We want our Black students, student allies, colleagues, and coworkers to know that they have our unequivocal support at this time of renewed grief in the African American community. You are seen and valued, and are a cherished, integral part of the Fresno State community. We stand in solidarity with Black Lives Matter and the Movement for Black Lives Week of Action.

We stand in solidarity with a commitment to fostering safe and inclusive learning environments, including teaching effective civic discourse practices, modeling and expecting rhetorical listening, and making space for the voices that have traditionally been silenced. We stand aligned with efforts to dismantle white supremacist ideologies as they necessitate a Black Lives Matter movement; this means, as examples, that we teach non-dominant literatures and histories; theories of race, social justice, oppression, resistance; and rhetorical approaches and genres to support efforts for a peaceful and just society.

We believe the law enforcement and criminal justice establishments as a whole must interrogate the extent to which they have internalized anti-Black mythologies that permit their members to perpetrate such violence, and, in most cases, to do so with complete impunity. We believe that it is within the purview of a concerned citizenry to hold its public safety officials to account, and to rectify policies and legislation that shield violent actors from appropriate legal recourse.

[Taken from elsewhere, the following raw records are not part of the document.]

Lemma pruneBucket_filter rel xs :
  pruneBucket rel xs =
    match filter (λ d, file d ≠ rel) xs with
    | [] => None
    | ys => Some ys
    end.
Proof.
  unfold pruneBucket.
  destruct (filter (λ d, file d ≠ rel) xs) as [|y ys] eqn:Hf; [done|].
  simpl length. change (S (length ys) =? 0)%nat with false. cbv iota.
  destruct (S (length ys) <? length xs)%nat eqn:Hlt; [done|].
  apply Nat.ltb_ge in Hlt.
  pose proof (length_filter (λ d, file d ≠ rel) xs) as Hle.
  rewrite Hf in Hle. simpl in Hle.
  rewrite <- Hf. f_equal. symmetry. apply filter_length_eq.
  rewrite Hf. simpl. lia.
Qed.

Lemma bucket_pruneMap rel m n :
  bucket (pruneMap rel m) n = filter (λ d, file d ≠ rel) (bucket m n).
Proof.
  unfold bucket, pruneMap. rewrite lookup_omap.
  destruct (m !! n) as [xs|]; simpl; [|done].
  rewrite pruneBucket_filter.
  by destruct (filter (λ d, file d ≠ rel) xs).
Qed.

Lemma pruneMap_noEmptyBucket rel m : noEmptyBucket (pruneMap rel m).
Proof.
  intros n. unfold pruneMap. rewrite lookup_omap.
  destruct (m !! n) as [xs|]; simpl; [|done].
  rewrite pruneBucket_filter.
  by destruct (filter (λ d, file d ≠ rel) xs).
Qed.

Lemma lookup_pruneMap_Some rel m n ys :
  pruneMap rel m !! n = Some ys →
  ∃ xs, m !! n = Some xs ∧ ys = filter (λ d, file d ≠ rel) xs.
Proof.
  unfold pruneMap. rewrite lookup_omap.
  destruct (m !! n) as [xs|]; simpl; [|done].
  rewrite pruneBucket_filter.
  destruct (filter (λ d, file d ≠ rel) xs) eqn:Hf; [done|].
  intros [= <-]. eauto.
Qed.

Lemma bucket_addEntry m d n :
  bucket (addEntry m d) n =
    if decide (n = name d) then appendNew (bucket m n) d else bucket m n.
Proof.
  unfold addEntry, appendNew, bucket.
  destruct (decide (n = name d)) as [->|Hne].
  - destruct (existsb (collides d) (default [] (m !! name d))); simpl; [done|].
    by rewrite lookup_insert_eq.
  - destruct (negb _); [|done]. by rewrite lookup_insert_ne.
Qed.

Lemma lookup_addEntry_Some m d n xs :
  addEntry m d !! n = Some xs →
  m !! n = Some xs ∨ (n = name d ∧ xs = bucket m n ++ [d]
                      ∧ existsb (collides d) (bucket m n) = false).
Proof.
  unfold addEntry, bucket.
  destruct (existsb (collides d) (default [] (m !! name d))) eqn:Hex; simpl;
    [by left|].
  destruct (decide (n = name d)) as [->|Hne].
  - rewrite lookup_insert_eq. intros [= <-]. by right.
  - rewrite lookup_insert_ne by done. by left.
Qed.

Lemma appendNew_unique xs d : uniqueKeys xs → uniqueKeys (appendNew xs d).
Proof.
  unfold uniqueKeys, appendNew. intros Hnd.
  destruct (existsb (collides d) xs) eqn:Hex; [done|].
  rewrite fmap_app. simpl. apply NoDup_app. split_and!; [done| |apply NoDup_singleton].
  intros k Hk ->%list_elem_of_singleton.
  apply existsb_collides in Hk. congruence.
Qed.

Lemma filter_unique (P : A → Prop) `{∀ x, Decision (P x)} xs :
  uniqueKeys xs → uniqueKeys (filter P xs).
Proof.
  unfold uniqueKeys. intros Hnd.
  eapply sublist_NoDup; [exact Hnd|].
  apply fmap_sublist, sublist_filter.
Qed.

Lemma addEntry_uniqueBuckets m d : uniqueBuckets m → uniqueBuckets (addEntry m d).
Proof.
  intros Hm n xs [Hold | (-> & -> & Hex)]%lookup_addEntry_Some; [by eapply Hm|].
  assert (uniqueKeys (bucket m (name d))) as Hu.
  { unfold bucket. destruct (m !! name d) eqn:Hl; [by eapply Hm|]. constructor. }
  apply appendNew_unique with (d := d) in Hu.
  unfold appendNew in Hu. by rewrite Hex in Hu.
Qed.

Lemma addEntries_uniqueBuckets ds m :
  uniqueBuckets m → uniqueBuckets (addEntries m ds).
Proof.
  unfold addEntries. revert m.
  induction ds as [|d ds IH]; intros m Hm; [done|].
  simpl. apply IH. by apply addEntry_uniqueBuckets.
Qed.

Lemma pruneMap_uniqueBuckets rel m : uniqueBuckets m → uniqueBuckets (pruneMap rel m).
Proof.
  intros Hm n ys (xs & Hl & ->)%lookup_pruneMap_Some.
  apply filter_unique. by eapply Hm.
Qed.

Lemma uniqueBuckets_empty : uniqueBuckets (∅ : gmap string (list A)).
Proof. intros n xs. by rewrite lookup_empty. Qed.

Lemma filter_key_absent xs k :
  k ∉ entryKey <$> xs → filter (λ e, entryKey e = k) xs = [].
Proof.
  induction xs as [|x xs IH]; [done|].
  rewrite fmap_cons, not_elem_of_cons. intros [Hne Hnot].
  rewrite filter_cons, decide_False by congruence. by apply IH.
Qed.

(** In a list with distinct keys, a key that occurs occurs once. *)
Lemma uniqueKeys_count xs k :
  uniqueKeys xs → k ∈ entryKey <$> xs →
  length (filter (λ e, entryKey e = k) xs) = 1.
Proof.
  unfold uniqueKeys.
  induction xs as [|x xs IH]; simpl; [by intros _ ?%elem_of_nil|].
  intros [Hx Hnd]%NoDup_cons Hin. rewrite filter_cons.
  destruct (decide (entryKey x = k)) as [<-|Hne]; simpl.
  - by rewrite filter_key_absent.
  - apply IH; [done|]. apply elem_of_cons in Hin as [?|?]; [congruence | done].
Qed.

Lemma appendNew_has_key xs d : entryKey d ∈ entryKey <$> appendNew xs d.
Proof.
  unfold appendNew. destruct (existsb (collides d) xs) eqn:Hex.
  - by apply existsb_collides.
  - rewrite fmap_app. apply elem_of_app. right. simpl. by apply list_elem_of_singleton.
Qed.

(** After [addEntry], the bucket of the entry's name holds its key once. *)
Lemma addEntry_one_per_key m d :
  uniqueBuckets m →
  length (filter (λ e, entryKey e = entryKey d) (bucket (addEntry m d) (name d))) = 1.
Proof.
  intros Hm. rewrite bucket_addEntry. rewrite decide_True by done.
  apply uniqueKeys_count; [|apply appendNew_has_key].
  apply appendNew_unique. unfold bucket.
  destruct (m !! name d) eqn:Hl; [by eapply Hm | constructor].
Qed.

(** A second insertion of the same entry changes nothing. *)
Lemma addEntry_twice m d : addEntry (addEntry m d) d = addEntry m d.
Proof.
  unfold addEntry at 1.
  change (default [] (addEntry m d !! name d)) with (bucket (addEntry m d) (name d)).
  assert (existsb (collides d) (bucket (addEntry m d) (name d)) = true) as ->; [|done].
  apply existsb_collides. rewrite bucket_addEntry, decide_True by done.
  apply appendNew_has_key.
Qed.

End BucketFacts.

(** ** Facts about the service *)

Lemma afterParse_cases root rel f st1 :
  afterParse root rel f st1 =
    match parseFile f root with
    | Returned parsed =>
        {| definitions := addEntries (definitions st1) parsed.1;
           references := addEntries (references st1) parsed.2;
           filesIndexed := {[rel]} ∪ filesIndexed st1;
           projectRoot := projectRoot st1;
           isIndexing := isIndexing st1 |}
    | Thrown _ => st1
    end.
Proof. unfold afterParse. by destruct (parseFile f root). Qed.

Lemma projectRoot_afterParse root rel f st1 :
  projectRoot (afterParse root rel f st1) = projectRoot st1.
Proof. rewrite afterParse_cases. by destruct (parseFile f root). Qed.

Lemma isIndexing_afterParse root rel f st1 :
  isIndexing (afterParse root rel f st1) = isIndexing st1.
Proof. rewrite afterParse_cases. by destruct (parseFile f root). Qed.

Lemma projectRoot_indexFile st f : projectRoot (indexFile st f) = projectRoot st.
Proof.
  unfold indexFile. destruct (knownRoot st); [|done].
  by rewrite projectRoot_afterParse.
Qed.

Lemma knownRoot_indexFile st f : knownRoot (indexFile st f) = knownRoot st.
Proof. unfold knownRoot. by rewrite projectRoot_indexFile. Qed.

Lemma isIndexing_indexFile st f : isIndexing (indexFile st f) = isIndexing st.
Proof.
  unfold indexFile. destruct (knownRoot st); [|done].
  by rewrite isIndexing_afterParse.
Qed.

Lemma indexFiles_snoc st fs f :
  indexFiles st (fs ++ [f]) = indexFile (indexFiles st fs) f.
Proof. unfold indexFiles. by rewrite foldl_app. Qed.

Lemma knownRoot_indexFiles fs st : knownRoot (indexFiles st fs) = knownRoot st.
Proof.
  revert st. induction fs as [|f fs IH]; intros st; [done|].
  simpl. by rewrite IH, knownRoot_indexFile.
Qed.

(** A rebuild that passes both guards, by what [glob] answers. *)
Lemma runFullIndex_started st root :
  knownRoot st = Some root → isIndexing st = false →
  runFullIndex st =
    match glob root with
    | Thrown _ => setIndexing false (clearIndex (setIndexing true st))
    | Returned files =>
        setIndexing false (indexFiles (clearIndex (setIndexing true st)) files)
    end.
Proof.
  intros Hroot Hidle. unfold runFullIndex. rewrite Hroot, Hidle.
  destruct (glob root) as [[|f fs]|]; done.
Qed.
(** X14. No event cancels a timer: one that is armed stays armed as long
    as the clock has not reached the time it is due. *)
Theorem timers_are_never_cancelled :
  forall (ev : Event) (w w' : World) (t : Timer),
    step ev w = Some (Return w') ->
    t ∈ timers w -> now w' < due t -> t ∈ timers w'.
Proof.
  intros ev w w' t Hstep Hin Hlater.
  destruct ev as [a|c|]; cbn [step] in Hstep.
  - destruct (reducer (current w) a); [|discriminate].
    rewrite settle_settled in Hstep. injection Hstep as <-.
    cbn [timers settled with_current]. apply elem_of_app. left. exact Hin.
  - rewrite settle_settled in Hstep. injection Hstep as <-.
    cbn [timers settled]. apply elem_of_app. left. exact Hin.
  - destruct (reduce_all _ _); [|discriminate].
    rewrite settle_settled in Hstep. injection Hstep as <-.
    cbn [timers settled now] in Hlater |- *.
    apply elem_of_app. left. apply elem_of_app. left.
    apply elem_of_List_filter. split; [exact Hin|].
    unfold is_due. apply negb_true_iff, Nat.leb_gt. exact Hlater.
Qed.

(** X15. On a mounted provider, a report in which the cart's idleness is
    the one of the last commit arms nothing; a report in which it differs
    arms one more timer, due a second later, unless the cart turned idle
    with [isCartReady] false. The timers armed before stay in place. *)
Theorem every_change_arms_a_timer :
  forall (w : World) (d : Deps) (c : Cart),
    deps w = Some d ->
    exists w',
      step (CartReported c) w = Some (Return w') /\
      timers w'
      = timers w
        ++ (if Bool.eqb (dep_cartIsIdle d) (cartIsIdle c) then []
            else if cartIsIdle c && negb (isCartReady (current w)) then []
            else [{| due := now w + 1000; callback := fallback |}]).
Proof.
  intros w d c Hdeps. eexists. cbn [step].
  split; [apply settle_settled|].
  unfold settled. cbn [timers now cart deps current]. rewrite Hdeps.
  unfold effect_commands, cart_ready_effect.
  cbn [first_commit dep_changed fmap option_fmap option_map app].
  destruct (Bool.eqb _ _); cbn [negb]; [reflexivity|].
  destruct (cartIsIdle c && negb (isCartReady (current w))); reflexivity.
Qed.

Lemma reduce_all_at_most_one (s s' : GlobalState) (queue : list Action) :
  at_most_one_panel s -> reduce_all s queue = Return s' ->
  at_most_one_panel s'.
Proof.
  revert s. induction queue as [|a queue IH]; intros s Hs Hred.
  - injection Hred as <-. exact Hs.
  - cbn [reduce_all] in Hred.
    destruct (reducer s a) as [s1|e] eqn:Hstep; [|discriminate].
    apply (IH s1); [|exact Hred].
    apply (reducer_preserves_at_most_one s s1 a Hs Hstep).
Qed.

Lemma settled_at_most_one (w : World) :
  at_most_one_panel (current w) -> at_most_one_panel (current (settled w)).
Proof.
  unfold settled. cbn [current].
  destruct (dep_changed _ _ && _ && _), (first_commit _ && _);
    intros H; exact H.
Qed.

Lemma step_at_most_one (ev : Event) (w w' : World) :
  at_most_one_panel (current w) -> step ev w = Some (Return w') ->
  at_most_one_panel (current w').
Proof.
  intros Hone Hstep. destruct ev as [a|c|]; cbn [step] in Hstep.
  - destruct (reducer (current w) a) as [s1|e] eqn:Hred; [|discriminate].
    rewrite settle_settled in Hstep. injection Hstep as <-.
    apply settled_at_most_one. cbn [current with_current].
    apply (reducer_preserves_at_most_one _ _ _ Hone Hred).
  - rewrite settle_settled in Hstep. injection Hstep as <-.
    apply settled_at_most_one. exact Hone.
  - destruct (reduce_all _ _) as [s1|e] eqn:Hred; [|discriminate].
    rewrite settle_settled in Hstep. injection Hstep as <-.
    apply settled_at_most_one. cbn [current].
    apply (reduce_all_at_most_one _ _ _ Hone Hred).
Qed.

(** X16. In a mounted provider at most one panel indicator is active
    after every event: neither the effects nor the timers open a panel,
    whatever the consumers dispatch in between. *)
Theorem mounted_provider_has_one_panel :
  forall (T : nat) (loader : RootLoaderData) (c : Cart) (doc : list Element)
         (w0 w : World) (es : list Event),
    mount T loader c doc = Some (Return w0) ->
    run es w0 = Some (Return w) ->
    at_most_one_panel (current w).
Proof.
  intros T loader c doc w0 w es Hmount Hrun.
  assert (Hone : at_most_one_panel (current w0)).
  { rewrite mount_settled in Hmount. injection Hmount as <-.
    apply settled_at_most_one, initial_state_at_most_one. }
  clear Hmount. revert w0 Hone Hrun.
  induction es as [|ev es IH]; intros w0 Hone Hrun.
  - injection Hrun as <-. exact Hone.
  - cbn [run] in Hrun.
    destruct (step ev w0) as [[w1|e]|] eqn:Hstep; try discriminate.
    apply (IH w1); [|exact Hrun].
    apply (step_at_most_one ev w0 w1 Hone Hstep).
Qed.

Lemma reducer_keeps_isHydrated (s s' : GlobalState) (a : Action) :
  type a <> "SET_IS_HYDRATED" ->
  reducer s a = Return s' -> isHydrated s' = isHydrated s.
Proof.
  destruct a as [t p]. unfold reducer. cbn [type payload].
  revert p. destruct (switch t) as [[]|] eqn:Hk; intros p Hne [= <-];
    try reflexivity.
  destruct Hne. apply switch_Some in Hk. exact Hk.
Qed.

Lemma mark_hidden (hide : bool) (el : Element) :
  localName el = "iframe" -> (hidden (mark hide el) <-> hide = true).
Proof.
  intros Htag. unfold mark. apply String.eqb_eq in Htag. rewrite Htag.
  destruct hide.
  - split; [reflexivity|]. intros _. apply hidden_classList_add.
  - split; [|discriminate]. intros Hhid.
    destruct (not_hidden_classList_remove el Hhid).
Qed.

Lemma iframe_effect_follows (state : GlobalState) (doc : list Element) :
  isHydrated state = true ->
  iframes_follow (iframesShouldBeHidden state) (iframe_effect state doc).
Proof.
  intros Hhyd el' [i Hi]%list_elem_of_lookup Htag.
  rewrite iframe_effect_lookup in Hi by exact Hhyd.
  destruct (doc !! i) as [el|]; [|discriminate].
  injection Hi as <-. rewrite mark_localName in Htag.
  apply mark_hidden, Htag.
Qed.

(** The renders after an event bring the iframes of a hydrated provider
    in line with the flag of its state, when they were in line with the
    flag of the last commit. *)
Lemma settled_in_sync (w : World) (d : Deps) :
  isHydrated (current w) = true ->
  deps w = Some d ->
  iframes_follow (dep_iframesShouldBeHidden d) (document w) ->
  in_sync (settled w).
Proof.
  intros Hhyd Hdeps Hfollow.
  destruct (settled_current w) as (_ & Hflag & Hkeep & _).
  unfold in_sync. rewrite Hflag. split; [apply Hkeep, Hhyd|]. split.
  - eexists. split; reflexivity.
  - unfold settled. cbn [document]. unfold effect_document.
    rewrite Hdeps. cbn [fmap option_fmap option_map dep_changed].
    destruct (Bool.eqb_spec (dep_iframesShouldBeHidden d)
                (iframesShouldBeHidden (current w))) as [Heq|_]; cbn [negb].
    + rewrite <- Heq. exact Hfollow.
    + apply iframe_effect_follows, Hhyd.
Qed.
Lemma built_add_cycle h0 cs c h this associations :
  built h0 cs h this associations → cycle_ok (Heap.es h0) c →
  Z.of_nat (length cs) < 2 ^ 30 →
  ∃ h' this' associations',
    CyclesGraph.add_cycle c (h, this, associations)
    = Some (h', this', associations')
    ∧ built h0 (cs ++ [c]) h' this' associations'.
Proof.
  intros (Hes & Hlen & Hshape & Hrep & Hassoc) (Hwf & Hlive & [sign Hsign])
    Hint.
  set (verts := cycle_vertices h0 (length cs)) in *.
  set (v := cycle_vertex h0 (length cs)).
  unfold CyclesGraph.add_cycle.
  rewrite (Path_signature_mono _ _ _ _ Hes Hsign). cbn [mbind option_bind].
  destruct (Graph_addVertex_auto_shape h this verts (Some sign) Hshape)
    as (this1 & x & Hrun & Hshape1 & Hid & Hlab & Hedges & Hdata).
  { unfold verts, cycle_vertices. by rewrite length_map, length_seq. }
  rewrite Hrun. cbn [mbind option_bind].
  rewrite Heap_update_vertex_last.  cbn [mbind option_bind].
  assert (Hv : Some (length (Heap.vs h)) = v)
    by (unfold v, cycle_vertex; by rewrite Hlen).
  rewrite Hv in *.
  set (x' := Vertex.setData x (Some c)).
  set (h1 := Heap.mk (Heap.vs h ++ [Some x']) (Heap.es h)).
  assert (Hvnot : v ∉ verts).
  { intros (k & Hk & Heq%cycle_vertex_inj)%elem_of_cycle_vertices. lia. }
  assert (Hold : ∀ w, w ∈ verts → Heap.vertex h1 w = Heap.vertex h w).
  { intros w (k & Hk & ->)%elem_of_cycle_vertices.
    unfold Heap.vertex, Vertex.deref, cycle_vertex, h1.
    cbn [Heap.vs mbind option_bind]. by rewrite lookup_app_l by lia. }
  assert (Hnew : Heap.vertex h1 v = Some x').
  { rewrite <-Hv. unfold Heap.vertex, Vertex.deref, h1.
    cbn [Heap.vs mbind option_bind]. by rewrite list_lookup_middle. }
  assert (Hnold : ∀ w L, w ∈ verts → neighbours h w = Some L →
            neighbours h1 w = Some L).
  { intros w L Hw HL. apply (neighbours_kept h); [by apply Hold| |done].
    apply es_extends_refl. }
  assert (Hvk : ∀ k ck, cs !! k = Some ck → cycle_vertex h0 k ∈ verts).
  { intros k ck Hk. apply elem_of_cycle_vertices. exists k.
    split; [by eapply lookup_lt_Some|done]. }
  assert (Hl1 : linked h1 verts v h1 []).
  { split; [apply es_extends_refl|]. split; [|split].
    - intros w Hw.
      assert (∃ x0, Heap.vertex h1 w = Some x0) as [x0 Hx0].
      { destruct Hw as [->|Hw]; [by exists x'|]. rewrite Hold by done.
        apply elem_of_cycle_vertices in Hw as (k & Hk & ->).
        destruct (lookup_lt_is_Some_2 cs k Hk) as [ck Hck].
        destruct (Hrep k ck Hck) as (xk & _ & _ & Hxk & _). by exists xk. }
      exists x0, x0. split; [done|]. split; [done|].
      exists (Vertex.degree x0), (Vertex.edges x0). by destruct x0.
    - exists []. split.
      + unfold neighbours. rewrite Hnew. cbn [mbind option_bind].
        unfold x'. cbn [Vertex.edges Vertex.setData]. by rewrite Hedges.
      + split; [constructor|]. intros w. rewrite elem_of_nil. tauto.
    - intros w Hw. pose proof Hw as (k & Hk & ->)%elem_of_cycle_vertices.
      destruct (lookup_lt_is_Some_2 cs k Hk) as [ck Hck].
      destruct (Hrep k ck Hck) as (xk & sk & Lk & _ & _ & _ & _ & _ & HLk & _).
      exists Lk. rewrite bool_decide_eq_false_2 by apply not_elem_of_nil.
      split; by apply Hnold. }
  assert (Hrec1 : ∀ a key w, recorded associations a key w → w ∈ verts).
  { intros a key w (k & ck & Hk & -> & _)%Hassoc. by eapply Hvk. }
  destruct (linked_record_edges (Heap.es h0) h1 verts v c h1 this1 associations)
    as (h2 & m2 & added & assoc2 & Hrun2 & Hl2 & Hlen2 & Hr2 & Ha2);
    [done|exact Hes|done|done|done|done|].
  fold x' h1. rewrite Hrun2. cbn [mbind option_bind].
  exists h2, (Graph.set_m this1 m2), assoc2. split; [done|].
  destruct Hl2 as (Hes2 & Hlive2 & (Lv & HLv & HndLv & HLv_in) & Hnb2).
  split; [exact (es_extends_trans _ _ _ Hes Hes2)|].
  split.
  { rewrite Hlen2. unfold h1. cbn [Heap.vs]. rewrite !length_app, Hlen.
    simpl. lia. }
  split.
  { rewrite length_app. cbn [length].
    replace (length cs + 1)%nat with (S (length cs)) by lia.
    rewrite cycle_vertices_S. exact Hshape1. }
  split.
  - intros k ck Hk. destruct (decide (k < length cs)%nat) as [Hlt|Hge].
    + rewrite lookup_app_l in Hk by done.
      destruct (Hrep k ck Hk)
        as (xk & sk & Lk & Hxk & Hidk & Hsk & Hlabk & Hdatak & HLk & HndLk
            & HLk_in).
      pose proof (Hvk k ck Hk) as Hin.
      assert (Hne : cycle_vertex h0 k ≠ v) by (intros Heq; by rewrite Heq in Hin).
      destruct (Hlive2 (cycle_vertex h0 k)) as (x0 & x2 & Hx0 & Hx2 & d & l & ->);
        [by right|].
      rewrite Hold in Hx0 by done. assert (x0 = xk) as -> by congruence.
      destruct (Hnb2 _ Hin) as (L & HL1 & HL2).
      rewrite (Hnold _ _ Hin HLk) in HL1. injection HL1 as <-.
      assert (Hadd : cycle_vertex h0 k ∈ added ↔ conflicting (Heap.es h0) ck c).
      { rewrite (Ha2 _ Hne). rewrite (hits_conflicting _ c ck).
        - split; apply conflicting_sym.
        - intros a key. rewrite Hassoc. split.
          + intros (k2 & c2 & Hk2 & Heq%cycle_vertex_inj & Hp). subst k2.
            congruence.
          + intros Hp. by exists k, ck. }
      exists (Vertex.set_degree_edges xk d l), sk,
        (if bool_decide (cycle_vertex h0 k ∈ added) then v :: Lk else Lk).
      split; [done|]. split; [done|]. split; [done|]. split; [done|].
      split; [done|]. split; [done|]. split.
      * case_bool_decide; [|done]. apply NoDup_cons. split; [|done].
        intros (k' & c' & _ & Hk' & Heq%cycle_vertex_inj & _)%HLk_in.
        apply lookup_lt_Some in Hk'. lia.
      * intros w. split.
        -- intros Hw.
           assert (w ∈ Lk ∨ (w = v ∧ cycle_vertex h0 k ∈ added)) as [Hw'|[-> Hc]].
           { case_bool_decide; [|by left].
             apply elem_of_cons in Hw as [->|Hw]; [by right|by left]. }
           ++ apply HLk_in in Hw' as (k' & c' & ? & ? & ? & ?).
              exists k', c'. split; [done|].
              split; [by apply lookup_app_l_Some|done].
           ++ exists (length cs), c. split; [lia|].
              split; [by apply list_lookup_middle|]. split; [done|].
              by apply Hadd.
        -- intros (k' & c' & Hne' & Hk' & -> & Hconf).
           apply lookup_app_Some in Hk' as [Hk'|[Hge Hk']].
           ++ assert (cycle_vertex h0 k' ∈ Lk)
                by (apply HLk_in; exists k', c'; done).
              case_bool_decide; [by apply elem_of_cons; right|done].
           ++ apply list_lookup_singleton_Some in Hk' as [Hz ->].
              assert (k' = length cs) as -> by lia.
              rewrite bool_decide_eq_true_2 by (by apply Hadd).
              apply elem_of_cons. by left.
    + assert (k = length cs) as ->.
      { apply lookup_lt_Some in Hk. rewrite length_app in Hk. simpl in Hk. lia. }
      rewrite list_lookup_middle in Hk by done. injection Hk as <-.
      destruct (Hlive2 v) as (x0 & x2 & Hx0 & Hx2 & d & l & ->); [by left|].
      assert (x0 = x') as -> by congruence.
      exists (Vertex.set_degree_edges x' d l), sign, Lv.
      split; [done|]. split.
      { cbn. rewrite Hid. unfold verts. by rewrite length_cycle_vertices. }
      split; [done|]. split; [exact Hlab|]. split; [done|].
      split; [done|]. split; [done|].
      intros w. rewrite HLv_in. split.
      * intros [Hw Hne]. apply Ha2 in Hw; [|done].
        destruct Hw as (a & b & key & Hp & Hkey & Hr).
        apply Hassoc in Hr as (k' & c' & Hk' & -> & Hp').
        exists k', c'. split; [apply lookup_lt_Some in Hk'; lia|].
        split; [by apply lookup_app_l_Some|]. split; [done|].
        apply conflicting_pairs. by exists a, b, key.
      * intros (k' & c' & Hne & Hk' & -> & Hconf).
        apply lookup_app_Some in Hk' as [Hk'|[Hge' Hk']].
        -- assert (cycle_vertex h0 k' ≠ v)
             by (intros Heq%cycle_vertex_inj; done).
           split; [|done]. apply Ha2; [done|].
           apply conflicting_pairs in Hconf as (a & b & key & Hp & Hkey & Hp').
           exists a, b, key. split; [done|]. split; [done|].
           apply Hassoc. by exists k', c'.
        -- apply list_lookup_singleton_Some in Hk' as [Hz ->]. lia.
  - intros a b w. rewrite Hr2, Hassoc. split.
    + intros [(k & ck & Hk & -> & Hp)|[-> Hp]].
      * exists k, ck. split; [by apply lookup_app_l_Some|done].
      * exists (length cs), c. split; [by apply list_lookup_middle|done].
    + intros (k & ck & Hk & -> & Hp).
      apply lookup_app_Some in Hk as [Hk|[Hge Hk]].
      * left. by exists k, ck.
      * apply list_lookup_singleton_Some in Hk as [Hz ->]. right.
        split; [|done]. unfold v. f_equal. lia.
Qed.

We recognize that we are all members of a racially hierarchized society in which anti-Black racism is the rot that corrupts our interactions with one another -- not only white and Black, but also the interactions between other minority groups and the African American community. The involvement of a nonwhite police officer in the death of George Floyd makes this fact painfully clear. We,who identify variously as African American, Asian American, Latinx, Arab American, Muslim, immigrant, as well as white, condemn the structures that pit peoples of color against one another, to be used as instruments of white supremacy, benefiting from the violent policing of Black bodies.We refuse to be enablers of anti-Black violence. We stand in support of productive direct social mobilization efforts, firm in our commitment to anti-racist education.

Our discipline teaches critical and creative thinking, reading, writing, and rhetoric. It emphasizes the use of our words to counteract violence. We use our voices now to affirm our support of the Black community at Fresno State, in the Central Valley, and in California; in Minnesota, Kentucky, and Georgia; throughout the United States, and beyond national borders.

 

In solidarity:

Samina Najmi, Melanie Hernandez, Alison Mandaville, Jefferson Beavers (staff), Kathleen Godfrey, Alexander Adkins Jaramillo, Tanya Nichols, Ruth Y. Jenkins, Melanie Kachadoorian, Brynn Saito, Jenny Krichevsky, John Beynon, John Hales, Corrinne Hales (emerita), Mai Der Vang, Tomaro Scadding, Lyn Johnson (retired), Randa Jarrar, Ginny Crisco, Steven Church, Jeremiah Henry, Linnea Alexander (emerita), J. Ashley Foster, Venita Blackburn, William Arcé, Bo Wang, Magda Gilewicz, Cheng-Lok Chua (emeritus), Reva E. Sias, Timothy Skeen, Chris Henson (emerita), Lisa Weston (Chair), Sara Salanitro (staff), Steve Adisasmito-Smith*

*This statement has been signed by those members of the department whom we were able to reach during summer break. It will be updated as needed.

 

Additional signatures from other departments:

Department of Art and Design: Martin Valencia (Chair), Joan Sharma, Stephanie Ryan, Luis Pelaez, Silvana Polgar, Saam Noonsuk, Paula Durette, Laura Meyer, Jamie Boley, Ed Gillum, Keith Jordan, Tracy Teran, Rusty Robison, Nick Potter, Yasmin Rodriguez, Vanessa Addison-Williams, Stephanie Bradshaw, Ronda Kelley, Laura Huisinga, Rebecca Barnes, Tonyefa Oyake, Chad Jones, Holly Sowles, Imelda Golik, Matt Hopson-Walker, Neil Chowdhury, Ana Stone, Kamy Martinez

Department of Theatre and Dance: Ruth Griffin

Department of Modern and Classical Languages and Literatures: Rose Marie Kuhn, Paula Sanmartin


Statements on DACA

Members of the Department of English faculty at Fresno State have made a statement on the repeal of DACA, the Deferred Action for Childhood Arrivals program. The statement is below, and available as a PDF for sharing.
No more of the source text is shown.